Exercise details: Scan the data below and pick out the lines containing the word "Lemma".

Stored dataset items
(* ===== verification/LocalAttest.v ===== *)
(** * Local attestation (crates/sgx-api-lite/src/lib.rs)

    An enclave asks the CPU for a report on itself that only another enclave of
    the same machine can check, by the key the CPU derives for that enclave.
    The structs of sys.rs are packed arrays of bytes, so a struct is its bytes
    and a field a range of them; [encode] is then the identity and [decode] a
    test of the length. The instructions EREPORT and EGETKEY and the CMAC of the
    aes and cmac crates are the class [SgxCpu], what Intel documents of them
    [SgxCpuLaws] and [LocalAttestation]. *)

From S2P Require Import Prelude MqTypes.

Definition field (offset size : nat) (b : bytes) : bytes := take size (drop offset b).
Definition zeroed (n : nat) : bytes := replicate n 0.

(** ** The layout of [sgx_report_t] and [sgx_target_info_t] *)

Definition size_of_report : nat := 432.
Definition size_of_target_info : nat := 512.

Definition rp_misc_select (r : bytes) : bytes := field 16 4 r.
Definition rp_attributes (r : bytes) : bytes := field 48 16 r.
Definition rp_mr_enclave (r : bytes) : bytes := field 64 32 r.
Definition rp_mr_signer (r : bytes) : bytes := field 128 32 r.
Definition rp_config_id (r : bytes) : bytes := field 192 64 r.
Definition rp_isv_prod_id (r : bytes) : bytes := field 256 2 r.
Definition rp_isv_svn (r : bytes) : bytes := field 258 2 r.
Definition rp_config_svn (r : bytes) : bytes := field 260 2 r.
Definition rp_report_data (r : bytes) : bytes := field 320 64 r.
Definition rp_body (r : bytes) : bytes := field 0 384 r.
Definition rp_key_id (r : bytes) : bytes := field 384 32 r.
Definition rp_mac (r : bytes) : bytes := field 416 16 r.

(** [sgx_report], [sgx_getkey] with a request for the report key of a key id
    ([None]: they do not return 0) and [Cmac::<Aes128>] *)
Class SgxCpu := {
  Enclave : Type;
  sgx_report : Enclave -> bytes -> bytes -> option bytes;
  sgx_getkey : Enclave -> bytes -> option bytes;
  cmac_aes128 : bytes -> bytes -> bytes;
}.

Section sgx_api_lite.
Context `{SC : !SgxCpu}.

Definition decode_report (data : bytes) : option bytes := if (length data =? size_of_report)%nat then Some data else None.
Definition decode_target_info (data : bytes) : option bytes := if (length data =? size_of_target_info)%nat then Some data else None.

Definition target_info_from_report (report : bytes) : bytes :=
  rp_mr_enclave report ++ rp_attributes report ++ zeroed 2 ++ rp_config_svn report ++ rp_misc_select report ++ zeroed 8 ++
  rp_config_id report ++ zeroed 384.

Definition target_info (e : Enclave) : option bytes :=
  report ← sgx_report e (zeroed size_of_target_info) (zeroed 64);
  Some (target_info_from_report report).

Definition la_report (e : Enclave) (remote_target_info reportdata : bytes) : option bytes :=
  sgx_report e remote_target_info reportdata.

Definition la_verify (e : Enclave) (report : bytes) : bool :=
  match sgx_getkey e (rp_key_id report) with
  | Some key => (length key =? 16)%nat && bool_decide (cmac_aes128 key (rp_body report) = rp_mac report)
  | None => false
  end.
End sgx_api_lite.

(** Intel SDM, EREPORT and EGETKEY: a report has the identity of the enclave
    that asked for it and the data it gave, and its MAC is under the report key
    of the enclave the target describes. *)
Class SgxCpuLaws `{SC : !SgxCpu} := {
  enclave_identity : Enclave -> bytes; (** a report's body up to its data *)
  sgx_report_total : forall e t rd, length t = size_of_target_info -> length rd = 64%nat -> is_Some (sgx_report e t rd);
  sgx_report_size : forall e t rd r, sgx_report e t rd = Some r -> length r = size_of_report;
  sgx_report_identity : forall e t rd r, sgx_report e t rd = Some r -> take 320 r = enclave_identity e;
  sgx_report_data : forall e t rd r, sgx_report e t rd = Some r -> rp_report_data r = rd;
  sgx_report_mac : forall e t rd r e', sgx_report e t rd = Some r -> t = target_info_from_report (enclave_identity e') ->
    exists key, sgx_getkey e' (rp_key_id r) = Some key /\ length key = 16%nat /\ cmac_aes128 key (rp_body r) = rp_mac r;
}.

(** Report keys never leave the CPU: a report that verifies is one the CPU made. *)
Class LocalAttestation `{SC : !SgxCpu} : Prop := {
  report_unforged : forall e r, length r = size_of_report -> la_verify e r = true ->
    exists e' t rd, sgx_report e' t rd = Some r;
}.

Section laws.
Context `{SL : SgxCpuLaws}.

Lemma field_take o n m (b : bytes) : (o + n <= m)%nat -> field o n (take m b) = field o n b.
Proof. intros H. unfold field. rewrite skipn_firstn_comm, take_take. f_equal. lia. Qed.

Lemma target_info_identity e t rd r :
  sgx_report e t rd = Some r -> target_info_from_report r = target_info_from_report (enclave_identity e).
Proof.
  intros H. rewrite <- (sgx_report_identity _ _ _ _ H).
  unfold target_info_from_report, rp_mr_enclave, rp_attributes, rp_config_svn, rp_misc_select, rp_config_id.
  by rewrite !field_take by lia.
Qed.

Lemma length_field o n (b : bytes) : (o + n <= length b)%nat -> length (field o n b) = n.
Proof. intros H. unfold field. rewrite length_take, length_drop. lia. Qed.

Lemma target_info_size r : length r = size_of_report -> length (target_info_from_report r) = size_of_target_info.
Proof.
  intros H. unfold size_of_report in H. unfold target_info_from_report, rp_mr_enclave, rp_attributes, rp_config_svn,
    rp_misc_select, rp_config_id, zeroed. rewrite !length_app, !length_replicate, !length_field by lia. done.
Qed.

Lemma target_info_total e : exists t, target_info e = Some t /\ t = target_info_from_report (enclave_identity e) /\ length t = size_of_target_info.
Proof.
  destruct (sgx_report_total e (zeroed size_of_target_info) (zeroed 64)) as [r Hr].
  { by unfold zeroed; rewrite length_replicate. } { by unfold zeroed; rewrite length_replicate. }
  exists (target_info_from_report r). unfold target_info. rewrite Hr. split; [done|]. split; [by eapply target_info_identity|].
  by eapply target_info_size, sgx_report_size.
Qed.

(** A report made for an enclave of the same machine verifies there. *)
Lemma local_report_verifies e e' rd t : length rd = 64%nat -> target_info e' = Some t ->
  exists r, la_report e t rd = Some r /\ decode_report r = Some r /\ la_verify e' r = true /\ rp_report_data r = rd /\
    take 320 r = enclave_identity e /\ length r = size_of_report.
Proof.
  intros Hrd Ht. destruct (target_info_total e') as (t' & Ht' & -> & Hl). simplify_eq.
  destruct (sgx_report_total e _ rd Hl Hrd) as [r Hr]. exists r.
  pose proof (sgx_report_size _ _ _ _ Hr) as Hs. destruct (sgx_report_mac _ _ _ _ _ Hr eq_refl) as (k & Hk & Hkl & Hm).
  split_and!; [done| | |by eapply sgx_report_data|by eapply sgx_report_identity|done].
  - unfold decode_report. by rewrite Hs.
  - unfold la_verify. rewrite Hk, Hkl. by apply bool_decide_eq_true.
Qed.
End laws.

Task answer:
Lemma field_take o n m (b : bytes) : (o + n <= m)%nat -> field o n (take m b) = field o n b.
Lemma target_info_identity e t rd r :
Lemma length_field o n (b : bytes) : (o + n <= length b)%nat -> length (field o n b) = n.
Lemma target_info_size r : length r = size_of_report -> length (target_info_from_report r) = size_of_target_info.
Lemma target_info_total e : exists t, target_info e = Some t /\ t = target_info_from_report (enclave_identity e) /\ length t = size_of_target_info.
Lemma local_report_verifies e e' rd t : length rd = 64%nat -> target_info e' = Some t ->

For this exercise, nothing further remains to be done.